## TASK DESCRIPTION
Look through the data below and show every line that includes "congruence".

(Stored data entries)

● ● ● ● ●

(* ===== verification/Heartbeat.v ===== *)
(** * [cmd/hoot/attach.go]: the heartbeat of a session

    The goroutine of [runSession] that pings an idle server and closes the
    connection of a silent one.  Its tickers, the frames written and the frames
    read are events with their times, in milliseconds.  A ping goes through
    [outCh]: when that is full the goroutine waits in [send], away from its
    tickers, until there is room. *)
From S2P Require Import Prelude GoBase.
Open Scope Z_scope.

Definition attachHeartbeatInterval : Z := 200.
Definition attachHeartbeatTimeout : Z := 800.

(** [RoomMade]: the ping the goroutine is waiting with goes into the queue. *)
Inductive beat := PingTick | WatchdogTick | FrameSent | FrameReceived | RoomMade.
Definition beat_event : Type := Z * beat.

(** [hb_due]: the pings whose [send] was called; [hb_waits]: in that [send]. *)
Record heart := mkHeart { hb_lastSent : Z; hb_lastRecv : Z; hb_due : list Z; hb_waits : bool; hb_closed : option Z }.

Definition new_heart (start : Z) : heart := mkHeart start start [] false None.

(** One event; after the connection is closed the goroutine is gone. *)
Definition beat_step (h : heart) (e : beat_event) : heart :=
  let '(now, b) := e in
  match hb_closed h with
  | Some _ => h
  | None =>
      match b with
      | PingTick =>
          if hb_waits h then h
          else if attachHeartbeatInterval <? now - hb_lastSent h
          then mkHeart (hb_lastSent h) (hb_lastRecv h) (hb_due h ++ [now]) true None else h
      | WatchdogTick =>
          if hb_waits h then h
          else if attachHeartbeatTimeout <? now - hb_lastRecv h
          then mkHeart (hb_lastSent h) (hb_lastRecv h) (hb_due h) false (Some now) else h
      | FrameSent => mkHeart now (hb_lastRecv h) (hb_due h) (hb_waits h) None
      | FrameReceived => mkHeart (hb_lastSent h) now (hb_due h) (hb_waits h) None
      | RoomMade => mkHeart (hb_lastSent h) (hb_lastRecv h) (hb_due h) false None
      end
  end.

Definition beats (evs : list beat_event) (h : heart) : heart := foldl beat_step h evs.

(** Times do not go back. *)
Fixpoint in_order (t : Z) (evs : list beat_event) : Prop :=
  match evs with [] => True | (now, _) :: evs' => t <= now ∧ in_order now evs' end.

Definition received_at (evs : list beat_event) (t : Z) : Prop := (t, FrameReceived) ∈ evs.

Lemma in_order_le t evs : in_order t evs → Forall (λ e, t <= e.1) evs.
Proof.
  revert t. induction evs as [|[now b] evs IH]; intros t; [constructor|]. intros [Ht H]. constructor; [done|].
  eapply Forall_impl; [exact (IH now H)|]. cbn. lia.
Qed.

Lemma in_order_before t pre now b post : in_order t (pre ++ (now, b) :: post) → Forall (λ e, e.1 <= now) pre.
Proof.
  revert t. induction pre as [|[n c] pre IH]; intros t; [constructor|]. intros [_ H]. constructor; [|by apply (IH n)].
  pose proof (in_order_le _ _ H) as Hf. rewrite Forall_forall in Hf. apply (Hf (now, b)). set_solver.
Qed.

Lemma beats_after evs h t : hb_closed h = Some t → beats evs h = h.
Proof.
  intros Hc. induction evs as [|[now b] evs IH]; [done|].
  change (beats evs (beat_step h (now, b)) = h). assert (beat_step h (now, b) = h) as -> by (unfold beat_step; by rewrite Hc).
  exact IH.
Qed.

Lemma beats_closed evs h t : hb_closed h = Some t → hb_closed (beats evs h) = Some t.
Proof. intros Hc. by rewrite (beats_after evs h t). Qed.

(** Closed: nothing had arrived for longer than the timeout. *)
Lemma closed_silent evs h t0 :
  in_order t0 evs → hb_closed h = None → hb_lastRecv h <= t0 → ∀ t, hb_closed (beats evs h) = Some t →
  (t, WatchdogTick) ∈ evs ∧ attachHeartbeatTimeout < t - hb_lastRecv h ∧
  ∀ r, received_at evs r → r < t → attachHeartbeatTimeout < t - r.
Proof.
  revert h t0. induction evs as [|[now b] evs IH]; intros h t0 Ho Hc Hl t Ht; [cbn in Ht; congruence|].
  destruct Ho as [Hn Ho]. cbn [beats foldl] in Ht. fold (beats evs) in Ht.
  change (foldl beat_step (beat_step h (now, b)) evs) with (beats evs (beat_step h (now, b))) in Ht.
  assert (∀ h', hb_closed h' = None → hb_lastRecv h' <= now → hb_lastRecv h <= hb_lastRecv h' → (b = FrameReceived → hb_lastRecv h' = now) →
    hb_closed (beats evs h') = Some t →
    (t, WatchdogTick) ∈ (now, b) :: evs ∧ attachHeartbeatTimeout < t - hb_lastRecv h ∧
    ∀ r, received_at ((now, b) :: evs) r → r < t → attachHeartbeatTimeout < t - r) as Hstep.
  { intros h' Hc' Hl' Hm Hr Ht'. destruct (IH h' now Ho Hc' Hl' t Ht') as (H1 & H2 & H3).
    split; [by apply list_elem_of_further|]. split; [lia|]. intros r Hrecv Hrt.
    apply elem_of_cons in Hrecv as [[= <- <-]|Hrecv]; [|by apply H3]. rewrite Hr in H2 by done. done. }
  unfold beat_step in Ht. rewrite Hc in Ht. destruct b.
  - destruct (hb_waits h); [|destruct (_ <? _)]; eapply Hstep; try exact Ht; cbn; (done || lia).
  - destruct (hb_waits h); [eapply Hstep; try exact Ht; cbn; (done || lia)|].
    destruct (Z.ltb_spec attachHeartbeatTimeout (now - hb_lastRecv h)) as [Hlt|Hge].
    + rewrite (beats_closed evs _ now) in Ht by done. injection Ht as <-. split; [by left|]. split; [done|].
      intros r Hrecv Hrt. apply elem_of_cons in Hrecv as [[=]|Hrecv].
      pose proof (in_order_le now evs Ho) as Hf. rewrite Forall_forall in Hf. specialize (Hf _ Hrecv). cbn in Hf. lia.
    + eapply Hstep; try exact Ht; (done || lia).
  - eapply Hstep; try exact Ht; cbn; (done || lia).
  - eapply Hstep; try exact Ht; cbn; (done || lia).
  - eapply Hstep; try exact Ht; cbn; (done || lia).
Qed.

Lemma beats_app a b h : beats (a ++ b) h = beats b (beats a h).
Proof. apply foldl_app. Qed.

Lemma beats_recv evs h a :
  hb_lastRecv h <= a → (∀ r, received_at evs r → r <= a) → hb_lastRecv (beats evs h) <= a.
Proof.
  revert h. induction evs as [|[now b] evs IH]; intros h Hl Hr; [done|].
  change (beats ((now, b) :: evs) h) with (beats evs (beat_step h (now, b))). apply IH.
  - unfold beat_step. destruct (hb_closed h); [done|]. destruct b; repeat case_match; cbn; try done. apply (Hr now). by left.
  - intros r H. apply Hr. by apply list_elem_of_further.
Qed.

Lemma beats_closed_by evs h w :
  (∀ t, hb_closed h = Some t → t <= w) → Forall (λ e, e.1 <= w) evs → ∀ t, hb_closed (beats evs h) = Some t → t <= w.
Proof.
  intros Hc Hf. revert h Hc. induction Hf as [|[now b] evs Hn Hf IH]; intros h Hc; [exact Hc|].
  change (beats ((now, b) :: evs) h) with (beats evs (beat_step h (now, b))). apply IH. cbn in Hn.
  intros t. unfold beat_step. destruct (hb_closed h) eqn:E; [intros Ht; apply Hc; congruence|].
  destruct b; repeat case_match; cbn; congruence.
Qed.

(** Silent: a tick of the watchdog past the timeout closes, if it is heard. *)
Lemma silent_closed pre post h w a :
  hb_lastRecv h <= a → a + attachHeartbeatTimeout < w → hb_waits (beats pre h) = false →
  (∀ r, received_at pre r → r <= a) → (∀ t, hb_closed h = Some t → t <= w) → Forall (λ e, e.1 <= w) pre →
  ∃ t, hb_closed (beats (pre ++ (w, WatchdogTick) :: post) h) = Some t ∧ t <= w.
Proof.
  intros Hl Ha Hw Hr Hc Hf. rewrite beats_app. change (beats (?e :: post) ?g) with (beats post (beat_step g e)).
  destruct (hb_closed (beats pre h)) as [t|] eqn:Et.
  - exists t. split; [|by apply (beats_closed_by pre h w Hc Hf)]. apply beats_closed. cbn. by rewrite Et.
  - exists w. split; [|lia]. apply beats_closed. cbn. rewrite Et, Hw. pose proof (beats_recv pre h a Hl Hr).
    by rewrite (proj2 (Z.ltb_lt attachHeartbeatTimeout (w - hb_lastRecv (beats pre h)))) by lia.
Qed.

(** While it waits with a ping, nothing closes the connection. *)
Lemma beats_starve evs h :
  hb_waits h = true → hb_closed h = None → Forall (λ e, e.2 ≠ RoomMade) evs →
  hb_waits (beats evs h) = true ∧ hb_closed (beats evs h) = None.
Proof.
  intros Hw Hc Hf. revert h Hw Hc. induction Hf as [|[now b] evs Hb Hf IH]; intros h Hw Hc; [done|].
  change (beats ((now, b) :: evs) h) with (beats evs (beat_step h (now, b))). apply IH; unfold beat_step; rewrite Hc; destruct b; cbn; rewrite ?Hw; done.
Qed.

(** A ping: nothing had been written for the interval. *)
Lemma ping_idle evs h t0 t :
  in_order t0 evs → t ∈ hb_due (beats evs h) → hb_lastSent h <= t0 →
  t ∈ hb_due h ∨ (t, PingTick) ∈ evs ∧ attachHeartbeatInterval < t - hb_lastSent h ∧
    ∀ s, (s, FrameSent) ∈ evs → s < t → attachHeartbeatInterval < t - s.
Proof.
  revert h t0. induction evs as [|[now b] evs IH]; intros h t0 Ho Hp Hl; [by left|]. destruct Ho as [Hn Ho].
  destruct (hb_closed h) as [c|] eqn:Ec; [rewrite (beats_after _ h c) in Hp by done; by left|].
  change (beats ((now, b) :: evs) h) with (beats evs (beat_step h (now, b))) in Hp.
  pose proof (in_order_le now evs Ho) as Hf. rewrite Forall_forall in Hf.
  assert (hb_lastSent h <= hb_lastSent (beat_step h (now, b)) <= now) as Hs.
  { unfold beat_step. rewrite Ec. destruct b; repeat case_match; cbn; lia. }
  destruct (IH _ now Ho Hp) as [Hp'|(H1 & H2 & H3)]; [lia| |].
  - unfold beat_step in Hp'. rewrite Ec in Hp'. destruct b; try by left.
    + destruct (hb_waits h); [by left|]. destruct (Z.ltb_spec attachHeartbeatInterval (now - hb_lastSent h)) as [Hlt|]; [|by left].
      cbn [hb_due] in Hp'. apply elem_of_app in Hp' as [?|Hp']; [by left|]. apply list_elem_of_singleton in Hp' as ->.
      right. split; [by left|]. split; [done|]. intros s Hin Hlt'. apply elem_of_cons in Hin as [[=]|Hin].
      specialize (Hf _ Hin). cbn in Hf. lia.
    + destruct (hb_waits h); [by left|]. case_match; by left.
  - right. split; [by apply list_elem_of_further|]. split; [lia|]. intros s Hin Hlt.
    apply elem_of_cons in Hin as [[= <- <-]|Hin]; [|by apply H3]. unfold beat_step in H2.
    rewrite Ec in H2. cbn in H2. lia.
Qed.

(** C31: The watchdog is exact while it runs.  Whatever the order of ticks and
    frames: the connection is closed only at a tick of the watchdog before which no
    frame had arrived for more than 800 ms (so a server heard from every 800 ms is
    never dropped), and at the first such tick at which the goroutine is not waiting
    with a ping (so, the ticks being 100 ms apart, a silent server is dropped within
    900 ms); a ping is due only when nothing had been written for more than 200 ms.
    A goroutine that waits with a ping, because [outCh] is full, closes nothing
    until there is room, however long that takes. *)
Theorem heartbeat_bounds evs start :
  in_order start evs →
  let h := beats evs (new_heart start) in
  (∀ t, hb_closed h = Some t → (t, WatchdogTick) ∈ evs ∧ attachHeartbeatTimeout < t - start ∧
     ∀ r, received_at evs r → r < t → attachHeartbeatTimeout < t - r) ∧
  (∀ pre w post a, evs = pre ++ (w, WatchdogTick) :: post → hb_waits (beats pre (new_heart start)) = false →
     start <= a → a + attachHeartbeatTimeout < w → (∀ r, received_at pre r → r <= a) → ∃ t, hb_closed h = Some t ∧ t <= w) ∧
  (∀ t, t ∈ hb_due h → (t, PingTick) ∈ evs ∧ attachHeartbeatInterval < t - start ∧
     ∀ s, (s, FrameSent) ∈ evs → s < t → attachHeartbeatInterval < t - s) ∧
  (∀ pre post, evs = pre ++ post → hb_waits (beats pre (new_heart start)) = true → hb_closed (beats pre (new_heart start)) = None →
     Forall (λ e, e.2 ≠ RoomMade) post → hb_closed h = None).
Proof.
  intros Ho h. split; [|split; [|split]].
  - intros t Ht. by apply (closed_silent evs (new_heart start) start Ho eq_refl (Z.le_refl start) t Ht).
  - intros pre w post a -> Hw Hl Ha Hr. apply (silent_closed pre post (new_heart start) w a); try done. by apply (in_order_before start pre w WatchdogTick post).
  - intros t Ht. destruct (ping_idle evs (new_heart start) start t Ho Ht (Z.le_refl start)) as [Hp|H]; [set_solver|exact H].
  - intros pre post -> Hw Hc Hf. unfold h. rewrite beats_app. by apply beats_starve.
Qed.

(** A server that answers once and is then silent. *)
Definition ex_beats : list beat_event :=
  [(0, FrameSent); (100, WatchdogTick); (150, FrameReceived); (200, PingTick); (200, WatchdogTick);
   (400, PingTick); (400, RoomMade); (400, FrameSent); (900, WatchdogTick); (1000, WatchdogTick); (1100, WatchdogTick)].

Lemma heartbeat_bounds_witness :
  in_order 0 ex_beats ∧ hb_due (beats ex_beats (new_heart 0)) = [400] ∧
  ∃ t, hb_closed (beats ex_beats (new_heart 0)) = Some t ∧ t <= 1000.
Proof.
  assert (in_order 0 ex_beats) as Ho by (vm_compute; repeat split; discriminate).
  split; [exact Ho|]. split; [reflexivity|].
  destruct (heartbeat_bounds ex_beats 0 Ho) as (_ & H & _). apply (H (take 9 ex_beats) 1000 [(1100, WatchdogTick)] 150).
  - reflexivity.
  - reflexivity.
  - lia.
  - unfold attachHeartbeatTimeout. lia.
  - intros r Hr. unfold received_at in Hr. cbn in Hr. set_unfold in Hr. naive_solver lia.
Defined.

● ● ● ● ●

## RESULT FOR THIS TASK
  revert h t0. induction evs as [|[now b] evs IH]; intros h t0 Ho Hc Hl t Ht; [cbn in Ht; congruence|].
  intros t. unfold beat_step. destruct (hb_closed h) eqn:E; [intros Ht; apply Hc; congruence|].
  destruct b; repeat case_match; cbn; congruence.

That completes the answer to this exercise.